How to represent and understand the visual world remains a fundamental problem in computer vision. In this thesis, we mainly study the neural representations for videos. Given a frame index or tiny frame embedding as input, a neural network is overfit on a single video for reconstruction, then all or most video content is stored implicitly in the neural network after training. With little extra information (frame index or embedding), the neural network can reconstruct the original video with high fidelity and we refer to such a representation as neural representation.

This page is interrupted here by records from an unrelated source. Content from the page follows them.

Lemma vec_parse_ok j :
  well_placed buf j = true -> all_estimates_ok buf ADMISSIONS_CONTROL j = true ->
  exists i vec len, tenant_config_vec_parse ADMISSIONS_CONTROL scheduler buf (tokens_of j) always 0 = Ret (i, vec, len)
    /\ match decode_config buf ADMISSIONS_CONTROL scheduler j with
       | Some cs => i = width j - 1 /\ vec = Vec cs /\ len = Z.of_nat (length cs)
       | None => i = -1 /\ (vec = VecUnset <-> is_array j = false)
       end.
Proof.
  intros Hp He. pose proof (tokens_at_all j) as Ht. unfold tenant_config_vec_parse. rewrite (tokens_at_value _ _ _ Ht). ostep.
  unfold has_valid_type. destruct j as [| |s e l|]; cbn [head_token tok_type tok_size];
    try (rewrite bool_decide_false by done; by eexists _, _, _).
  rewrite bool_decide_true by done. cbn [negb]. rewrite Nat2Z.id. apply tokens_at_head in Ht as [_ Ht].
  destruct (objects_loop_ok (tokens_of (JArray s e l))
              (tenant_config_parse ADMISSIONS_CONTROL scheduler buf (tokens_of (JArray s e l)) always) zero_tenant_config
              (decode_tenant buf ADMISSIONS_CONTROL scheduler) l 0 [] ltac:(lia)) as (k & ts & E & Hk); [|exact Ht|].
  { apply (forallb_both _ _ _ l Hp He). apply tenant_parse_ok. }
  unfold tenants_loop. rewrite E. ostep. eexists _, _, _. split; [done|]. cbn [decode_config].
  destruct (mapM (decode_tenant buf ADMISSIONS_CONTROL scheduler) l) as [cs|] eqn:Em; [|by subst k].
  destruct Hk as [-> ->]. split; [unfold width; cbn [tokens_of length]; lia|]. split; [done|]. by rewrite (length_mapM _ _ _ Em).
Qed.
Lemma demo_route_env_ok a : route_env_ok (demo_route_env a) a.
Proof. repeat split; eauto. Qed.

Lemma demo_env_ok a m : tenant_env_ok demo_tenant (demo_tenant_env a m) (a, [m]).
Proof. do 4 (split; [done|]). split; [|split; [done|]]; [|split; [unfold socket_ok; cbn; lia | done]]. constructor; [apply demo_route_env_ok|constructor]. Qed.

Lemma demo_few_modules : few_modules demo_tenant.
Proof. apply Nat.leb_le. by vm_compute. Qed.

Lemma configuration_started_witness :
  (exists rg, configure_tenants false SCHEDULER_EDF 2000 2 5 demo_zero_route empty_registry demo_text (width demo_json) (tokens_of demo_json) (fun _ => true)
      [demo_tenant_env 1000 2000] = Ret (0, rg)
    /\ started SCHEDULER_EDF 2000 2 rg [demo_tenant]
    /\ exists a, tenant_database rg !! 0%nat = Some a /\ tenant_database_find_by_name rg [97] = Ret (Some a)
         /\ tenant_database_find_by_port rg 80 = Ret (Some a))
  /\ configure_tenants false SCHEDULER_EDF 2000 2 5 demo_zero_route empty_registry demo_text_twice (width demo_json_twice) (tokens_of demo_json_twice)
       (fun _ => true) [demo_tenant_env 1000 2000; demo_tenant_env 1001 2001] = Stop Panic.
Proof.
  split.
  - pose proof (configuration_started SCHEDULER_EDF 2000 2 5 ltac:(done) demo_zero_route demo_text ltac:(apply (bool_decide_unpack _); by vm_compute)
      demo_json [demo_tenant] [demo_tenant_env 1000 2000] [(1000, [2000])]) as Hs.
    rewrite decide_True in Hs by (split; apply list.NoDup_singleton).
    destruct Hs as (rg & E & S & Hf); [done | by vm_compute | by vm_compute | apply Nat.leb_le; by vm_compute
      | repeat first [apply demo_few_modules | constructor] | repeat first [apply demo_env_ok | constructor] | apply list.NoDup_singleton | apply list.NoDup_singleton |].
    exists rg. split; [exact E|]. split; [exact S|]. by apply (Hf 0%nat demo_tenant [97]).
  - pose proof (configuration_started SCHEDULER_EDF 2000 2 5 ltac:(done) demo_zero_route demo_text_twice ltac:(apply (bool_decide_unpack _); by vm_compute)
      demo_json_twice [demo_tenant; demo_tenant] [demo_tenant_env 1000 2000; demo_tenant_env 1001 2001] [(1000, [2000]); (1001, [2001])]) as Hs.
    rewrite decide_False in Hs by (intros [Hn _]; apply list.NoDup_cons in Hn as [Hn _]; apply Hn; by left).
    apply Hs; [done | by vm_compute | by vm_compute | apply Nat.leb_le; by vm_compute
      | repeat first [apply demo_few_modules | constructor] | repeat first [apply demo_env_ok | constructor] | apply (bool_decide_unpack _); by vm_compute | apply (bool_decide_unpack _); by vm_compute].
Defined.
(* ===== verification/StartupSpec.v ===== *)
(** * StartupSpec: what holds of a process that serves

    A process that gets through its start-up has its workers on processors of
    their own, a timer exactly when preemption is on, signals where they are
    handled, and workers that start from the invariant of the scheduler; timer
    signals reach the workers the configured handler is meant to reach. *)

From Stdlib Require Import ZArith Lia SpecFloat.
From S2P Require Import Prelude Lock PriorityQueue Deque PriorityQueueSpec Bytes Admissions Numeric Globals Module Runqueue Mtds MtdsSpec MtdsGlobal Sandbox SandboxSpec MtdsPolicy MtdsPolicySpec Http HttpSession Listener ListenerSpec Config ConfigSpec Tenants TenantsSpec Startup.
From stdpp Require Import strings.
Local Open Scope Z_scope.

(** ** Calls that came back *)

Lemma bind_Up_inv {A B} (m : boot A) (f : A -> boot B) b : m ≫= f = Up b -> exists a, m = Up a /\ f a = Up b.
Proof. destruct m; [eauto | done..]. Qed.

Lemma lift_Up_inv {A} (m : outcome A) a : lift m = Up a -> m = Ret a.
Proof. destruct m; cbn; congruence. Qed.

Lemma exit_unless_Up_inv {A} b status (k : boot A) a : exit_unless b status k = Up a -> b = true /\ k = Up a.
Proof. by destruct b. Qed.

Ltac inv_boot_step :=
  match goal with
  | H : Up _ = Up _ |- _ => injection H as H; subst
  | H : Exit _ = Up _ |- _ => discriminate H
  | H : Down _ = Up _ |- _ => discriminate H
  | H : lift _ = Up _ |- _ => apply lift_Up_inv in H
  | H : exit_unless _ _ _ = Up _ |- _ => let E := fresh "E" in apply exit_unless_Up_inv in H as [E H]
  | H : _ ≫= _ = Up _ |- _ =>
      let a := fresh "a" in let E := fresh "E" in
      apply bind_Up_inv in H as (a & E & H)
  end.

Ltac inv_boot := repeat first [inv_boot_step | inv_outcome_step].

(** ** Cores *)

Section spec.
Variable sys : os.
Variable TRAFFIC_CONTROL : bool.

Compared to original videos, neural representation is much more compact, and converts the complex video compression problem to model compression with a simple pipeline. The easy and fast video decoding as a simple neural network forward, also makes neural representation a potential efficient video codec. Besides, when converting original videos to neural representation, this conversion is robust to irregular visual patterns and achieves good denoising and inpainting results. Finally, we also explore video editing with neural representation and can save up to 90% editing burden compared to editing on original videos.
Chair: Dr. Abhinav Shrivastava
Department Representative: Dr. Ramani Duraiswami
Members: Dr. Saining Xie (Facebook AI Research)
Dr. Christopher Allan Metzler
Hao is a 4th year PhD student advised by Prof. Abhinav Shrivastava and mainly working on neural video repression now. He got his bachelor and master degree from Huazhong University fo Science & Technology (HUST).